[Saved data entries]
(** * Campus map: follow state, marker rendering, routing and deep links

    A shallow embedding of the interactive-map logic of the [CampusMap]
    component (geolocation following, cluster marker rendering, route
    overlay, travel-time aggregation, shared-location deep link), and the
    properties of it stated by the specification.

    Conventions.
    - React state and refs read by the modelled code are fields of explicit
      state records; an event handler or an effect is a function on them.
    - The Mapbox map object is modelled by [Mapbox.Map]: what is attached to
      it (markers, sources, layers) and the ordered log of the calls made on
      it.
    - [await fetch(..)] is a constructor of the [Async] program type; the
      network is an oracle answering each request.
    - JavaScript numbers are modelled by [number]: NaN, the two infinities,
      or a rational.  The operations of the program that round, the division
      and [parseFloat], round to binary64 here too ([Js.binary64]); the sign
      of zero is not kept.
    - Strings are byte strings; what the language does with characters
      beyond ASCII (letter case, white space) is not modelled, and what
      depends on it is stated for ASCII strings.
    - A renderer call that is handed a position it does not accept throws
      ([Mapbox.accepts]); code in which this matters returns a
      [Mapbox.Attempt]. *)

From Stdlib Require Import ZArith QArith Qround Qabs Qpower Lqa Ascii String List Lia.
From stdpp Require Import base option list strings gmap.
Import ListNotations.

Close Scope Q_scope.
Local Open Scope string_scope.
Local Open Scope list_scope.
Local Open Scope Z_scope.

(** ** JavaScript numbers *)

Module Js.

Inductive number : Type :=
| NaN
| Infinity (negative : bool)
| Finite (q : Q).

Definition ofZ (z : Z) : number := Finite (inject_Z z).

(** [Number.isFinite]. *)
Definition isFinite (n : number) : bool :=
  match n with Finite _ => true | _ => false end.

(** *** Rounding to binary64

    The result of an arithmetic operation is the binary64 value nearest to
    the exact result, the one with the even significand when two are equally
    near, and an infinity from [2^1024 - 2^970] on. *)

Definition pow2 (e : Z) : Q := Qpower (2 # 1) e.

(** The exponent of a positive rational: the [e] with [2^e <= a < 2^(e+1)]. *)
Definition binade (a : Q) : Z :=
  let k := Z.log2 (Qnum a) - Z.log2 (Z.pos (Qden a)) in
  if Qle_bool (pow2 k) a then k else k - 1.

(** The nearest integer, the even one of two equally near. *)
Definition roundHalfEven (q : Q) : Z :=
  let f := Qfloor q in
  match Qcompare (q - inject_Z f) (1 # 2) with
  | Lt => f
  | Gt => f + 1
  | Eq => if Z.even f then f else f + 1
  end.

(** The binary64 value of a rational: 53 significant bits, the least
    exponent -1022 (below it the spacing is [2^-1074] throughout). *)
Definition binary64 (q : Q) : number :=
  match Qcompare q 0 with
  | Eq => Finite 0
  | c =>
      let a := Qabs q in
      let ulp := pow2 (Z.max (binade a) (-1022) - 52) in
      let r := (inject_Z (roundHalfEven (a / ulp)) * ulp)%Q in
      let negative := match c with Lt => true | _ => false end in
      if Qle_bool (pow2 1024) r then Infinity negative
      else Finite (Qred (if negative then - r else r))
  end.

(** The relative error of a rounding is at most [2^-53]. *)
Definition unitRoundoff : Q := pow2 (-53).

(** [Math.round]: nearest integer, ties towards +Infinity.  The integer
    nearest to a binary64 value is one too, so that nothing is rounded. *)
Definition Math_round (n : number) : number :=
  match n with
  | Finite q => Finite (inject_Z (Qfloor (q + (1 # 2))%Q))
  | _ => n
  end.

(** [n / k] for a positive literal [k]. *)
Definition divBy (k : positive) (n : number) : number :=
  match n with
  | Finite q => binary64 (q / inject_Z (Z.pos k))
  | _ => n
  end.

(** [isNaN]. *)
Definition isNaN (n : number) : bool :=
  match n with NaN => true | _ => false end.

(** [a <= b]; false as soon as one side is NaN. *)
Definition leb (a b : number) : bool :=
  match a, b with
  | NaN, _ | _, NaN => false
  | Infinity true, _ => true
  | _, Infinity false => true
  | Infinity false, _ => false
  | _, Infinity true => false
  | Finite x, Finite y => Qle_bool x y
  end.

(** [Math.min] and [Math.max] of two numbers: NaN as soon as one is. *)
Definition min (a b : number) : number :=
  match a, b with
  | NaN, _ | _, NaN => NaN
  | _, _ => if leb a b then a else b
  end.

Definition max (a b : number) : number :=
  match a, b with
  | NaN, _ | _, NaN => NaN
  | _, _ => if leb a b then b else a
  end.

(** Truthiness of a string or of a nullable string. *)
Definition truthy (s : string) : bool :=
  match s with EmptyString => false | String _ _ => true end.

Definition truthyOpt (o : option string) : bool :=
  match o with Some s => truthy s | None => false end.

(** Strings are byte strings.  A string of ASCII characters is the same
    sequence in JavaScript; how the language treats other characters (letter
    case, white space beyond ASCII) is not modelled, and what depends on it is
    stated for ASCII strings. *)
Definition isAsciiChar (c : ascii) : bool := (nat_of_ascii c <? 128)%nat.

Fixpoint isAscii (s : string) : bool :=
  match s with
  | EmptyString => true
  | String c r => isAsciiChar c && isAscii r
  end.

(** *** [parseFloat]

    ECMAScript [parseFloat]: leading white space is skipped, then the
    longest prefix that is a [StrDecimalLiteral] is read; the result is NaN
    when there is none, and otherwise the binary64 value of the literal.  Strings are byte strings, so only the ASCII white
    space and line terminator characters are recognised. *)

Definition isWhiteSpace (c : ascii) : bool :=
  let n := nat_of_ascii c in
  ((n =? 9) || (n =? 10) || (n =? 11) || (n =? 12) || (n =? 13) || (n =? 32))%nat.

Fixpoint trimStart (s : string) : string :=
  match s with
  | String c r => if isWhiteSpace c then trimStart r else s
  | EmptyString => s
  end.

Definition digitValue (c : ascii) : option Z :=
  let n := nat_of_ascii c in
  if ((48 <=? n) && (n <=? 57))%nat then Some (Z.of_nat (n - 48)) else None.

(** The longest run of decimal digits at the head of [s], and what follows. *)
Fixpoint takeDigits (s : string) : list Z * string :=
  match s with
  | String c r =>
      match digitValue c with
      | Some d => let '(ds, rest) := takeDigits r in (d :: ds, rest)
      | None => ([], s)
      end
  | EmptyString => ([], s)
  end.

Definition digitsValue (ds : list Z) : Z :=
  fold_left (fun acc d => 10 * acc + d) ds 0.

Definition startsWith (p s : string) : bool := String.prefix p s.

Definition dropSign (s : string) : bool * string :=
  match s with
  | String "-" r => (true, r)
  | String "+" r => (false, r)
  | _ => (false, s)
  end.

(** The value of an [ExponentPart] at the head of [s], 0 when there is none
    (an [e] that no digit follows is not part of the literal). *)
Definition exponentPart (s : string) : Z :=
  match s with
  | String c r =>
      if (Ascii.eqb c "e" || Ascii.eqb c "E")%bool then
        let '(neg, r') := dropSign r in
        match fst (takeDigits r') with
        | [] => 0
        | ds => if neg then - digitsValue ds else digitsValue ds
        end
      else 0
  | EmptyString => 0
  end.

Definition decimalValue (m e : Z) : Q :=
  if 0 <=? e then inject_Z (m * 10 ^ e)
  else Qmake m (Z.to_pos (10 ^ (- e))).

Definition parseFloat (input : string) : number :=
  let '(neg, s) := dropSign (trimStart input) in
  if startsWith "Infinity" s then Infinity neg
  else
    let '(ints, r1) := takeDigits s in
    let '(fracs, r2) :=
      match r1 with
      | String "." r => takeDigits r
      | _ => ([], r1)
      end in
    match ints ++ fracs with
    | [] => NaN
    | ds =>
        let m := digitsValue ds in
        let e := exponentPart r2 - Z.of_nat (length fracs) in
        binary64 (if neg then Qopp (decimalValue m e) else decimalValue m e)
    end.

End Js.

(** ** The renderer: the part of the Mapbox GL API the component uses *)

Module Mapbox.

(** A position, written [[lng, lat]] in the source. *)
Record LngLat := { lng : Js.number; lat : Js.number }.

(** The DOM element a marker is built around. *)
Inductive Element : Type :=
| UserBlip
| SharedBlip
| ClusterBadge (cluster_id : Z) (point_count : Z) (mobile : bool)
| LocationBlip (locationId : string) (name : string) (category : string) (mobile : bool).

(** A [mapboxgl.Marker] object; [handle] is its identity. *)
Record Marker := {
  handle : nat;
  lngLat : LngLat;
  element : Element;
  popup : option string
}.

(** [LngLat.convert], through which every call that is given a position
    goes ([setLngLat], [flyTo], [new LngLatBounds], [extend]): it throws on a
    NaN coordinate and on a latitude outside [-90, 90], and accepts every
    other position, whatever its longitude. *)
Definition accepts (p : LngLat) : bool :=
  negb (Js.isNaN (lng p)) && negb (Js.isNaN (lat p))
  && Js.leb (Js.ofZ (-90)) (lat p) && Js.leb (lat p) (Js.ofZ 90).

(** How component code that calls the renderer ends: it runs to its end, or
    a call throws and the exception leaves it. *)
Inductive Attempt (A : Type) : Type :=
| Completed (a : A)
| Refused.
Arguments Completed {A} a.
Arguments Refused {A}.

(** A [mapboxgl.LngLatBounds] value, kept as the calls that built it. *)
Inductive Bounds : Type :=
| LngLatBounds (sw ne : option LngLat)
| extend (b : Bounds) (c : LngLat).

...

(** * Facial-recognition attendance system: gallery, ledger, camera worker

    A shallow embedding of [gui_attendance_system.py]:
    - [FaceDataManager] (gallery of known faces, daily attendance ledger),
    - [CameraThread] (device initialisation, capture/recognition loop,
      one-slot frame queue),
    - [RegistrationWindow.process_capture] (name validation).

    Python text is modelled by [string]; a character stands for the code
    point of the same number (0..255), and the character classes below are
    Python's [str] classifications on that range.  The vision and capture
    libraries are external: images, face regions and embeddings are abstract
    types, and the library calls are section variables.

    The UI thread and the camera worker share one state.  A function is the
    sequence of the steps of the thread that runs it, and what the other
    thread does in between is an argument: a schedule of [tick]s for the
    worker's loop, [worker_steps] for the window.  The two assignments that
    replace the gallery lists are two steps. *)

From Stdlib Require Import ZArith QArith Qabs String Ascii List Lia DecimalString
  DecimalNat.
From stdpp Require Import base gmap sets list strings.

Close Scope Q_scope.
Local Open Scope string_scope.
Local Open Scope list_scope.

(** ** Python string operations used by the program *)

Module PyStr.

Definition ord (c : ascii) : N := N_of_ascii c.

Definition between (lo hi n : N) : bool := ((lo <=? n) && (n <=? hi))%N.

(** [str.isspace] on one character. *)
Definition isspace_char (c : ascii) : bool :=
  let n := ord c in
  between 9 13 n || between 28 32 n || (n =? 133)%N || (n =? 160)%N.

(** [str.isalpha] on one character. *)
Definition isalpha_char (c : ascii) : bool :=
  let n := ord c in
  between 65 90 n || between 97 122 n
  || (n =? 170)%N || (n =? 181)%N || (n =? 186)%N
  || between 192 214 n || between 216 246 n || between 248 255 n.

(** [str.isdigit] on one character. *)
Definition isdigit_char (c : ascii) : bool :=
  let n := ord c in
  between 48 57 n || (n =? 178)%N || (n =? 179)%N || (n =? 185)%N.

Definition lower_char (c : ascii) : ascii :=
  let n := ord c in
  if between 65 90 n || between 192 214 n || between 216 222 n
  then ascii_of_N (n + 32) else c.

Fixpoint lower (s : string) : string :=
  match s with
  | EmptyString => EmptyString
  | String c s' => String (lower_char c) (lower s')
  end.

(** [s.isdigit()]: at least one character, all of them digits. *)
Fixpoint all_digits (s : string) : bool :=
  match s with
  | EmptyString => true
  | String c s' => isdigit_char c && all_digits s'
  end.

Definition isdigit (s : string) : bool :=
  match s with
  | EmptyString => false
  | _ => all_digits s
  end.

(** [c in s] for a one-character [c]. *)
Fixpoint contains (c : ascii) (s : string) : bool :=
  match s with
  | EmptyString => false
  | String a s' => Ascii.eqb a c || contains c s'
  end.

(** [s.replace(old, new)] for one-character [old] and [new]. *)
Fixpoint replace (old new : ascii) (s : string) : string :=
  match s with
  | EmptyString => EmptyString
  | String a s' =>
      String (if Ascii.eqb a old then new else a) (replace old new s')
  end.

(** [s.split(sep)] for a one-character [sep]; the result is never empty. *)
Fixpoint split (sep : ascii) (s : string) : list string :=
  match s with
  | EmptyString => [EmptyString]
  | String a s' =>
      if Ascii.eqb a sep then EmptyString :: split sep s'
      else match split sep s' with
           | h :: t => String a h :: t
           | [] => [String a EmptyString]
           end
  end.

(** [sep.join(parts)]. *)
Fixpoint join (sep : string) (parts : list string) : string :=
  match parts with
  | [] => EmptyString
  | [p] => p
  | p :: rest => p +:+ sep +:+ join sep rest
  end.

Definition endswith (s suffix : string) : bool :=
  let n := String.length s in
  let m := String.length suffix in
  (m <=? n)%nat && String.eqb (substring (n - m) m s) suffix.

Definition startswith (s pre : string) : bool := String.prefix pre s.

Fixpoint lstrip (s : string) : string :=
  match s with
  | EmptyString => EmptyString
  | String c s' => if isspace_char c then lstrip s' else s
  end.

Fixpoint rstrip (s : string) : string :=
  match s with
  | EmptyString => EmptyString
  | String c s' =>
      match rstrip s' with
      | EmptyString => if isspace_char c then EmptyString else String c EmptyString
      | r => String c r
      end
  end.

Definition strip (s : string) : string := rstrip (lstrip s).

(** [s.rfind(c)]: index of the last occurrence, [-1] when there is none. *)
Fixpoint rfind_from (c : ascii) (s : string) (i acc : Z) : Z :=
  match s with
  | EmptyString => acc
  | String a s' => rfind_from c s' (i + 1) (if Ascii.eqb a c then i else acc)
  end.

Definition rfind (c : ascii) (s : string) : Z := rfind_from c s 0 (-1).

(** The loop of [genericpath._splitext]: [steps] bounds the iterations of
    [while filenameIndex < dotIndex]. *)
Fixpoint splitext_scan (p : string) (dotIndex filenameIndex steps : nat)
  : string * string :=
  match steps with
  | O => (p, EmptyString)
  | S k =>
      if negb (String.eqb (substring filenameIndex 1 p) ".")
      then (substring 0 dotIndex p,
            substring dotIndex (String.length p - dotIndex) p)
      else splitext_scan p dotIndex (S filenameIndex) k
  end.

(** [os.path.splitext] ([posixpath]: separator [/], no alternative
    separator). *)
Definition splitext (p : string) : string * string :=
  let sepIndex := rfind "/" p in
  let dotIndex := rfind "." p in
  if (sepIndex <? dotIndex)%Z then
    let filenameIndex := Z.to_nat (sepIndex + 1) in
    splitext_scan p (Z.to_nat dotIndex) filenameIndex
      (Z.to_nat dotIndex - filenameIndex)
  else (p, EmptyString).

■ Problem to work on
What you return should be exactly the lines above, starting at the one with "(** * Campus" and ending at the one with "From Stdlib Require Import ZArith QArith Qround", and nothing else.

■ The answer
(** * Campus map: follow state, marker rendering, routing and deep links

    A shallow embedding of the interactive-map logic of the [CampusMap]
    component (geolocation following, cluster marker rendering, route
    overlay, travel-time aggregation, shared-location deep link), and the
    properties of it stated by the specification.

    Conventions.
    - React state and refs read by the modelled code are fields of explicit
      state records; an event handler or an effect is a function on them.
    - The Mapbox map object is modelled by [Mapbox.Map]: what is attached to
      it (markers, sources, layers) and the ordered log of the calls made on
      it.
    - [await fetch(..)] is a constructor of the [Async] program type; the
      network is an oracle answering each request.
    - JavaScript numbers are modelled by [number]: NaN, the two infinities,
      or a rational.  The operations of the program that round, the division
      and [parseFloat], round to binary64 here too ([Js.binary64]); the sign
      of zero is not kept.
    - Strings are byte strings; what the language does with characters
      beyond ASCII (letter case, white space) is not modelled, and what
      depends on it is stated for ASCII strings.
    - A renderer call that is handed a position it does not accept throws
      ([Mapbox.accepts]); code in which this matters returns a
      [Mapbox.Attempt]. *)

From Stdlib Require Import ZArith QArith Qround Qabs Qpower Lqa Ascii String List Lia.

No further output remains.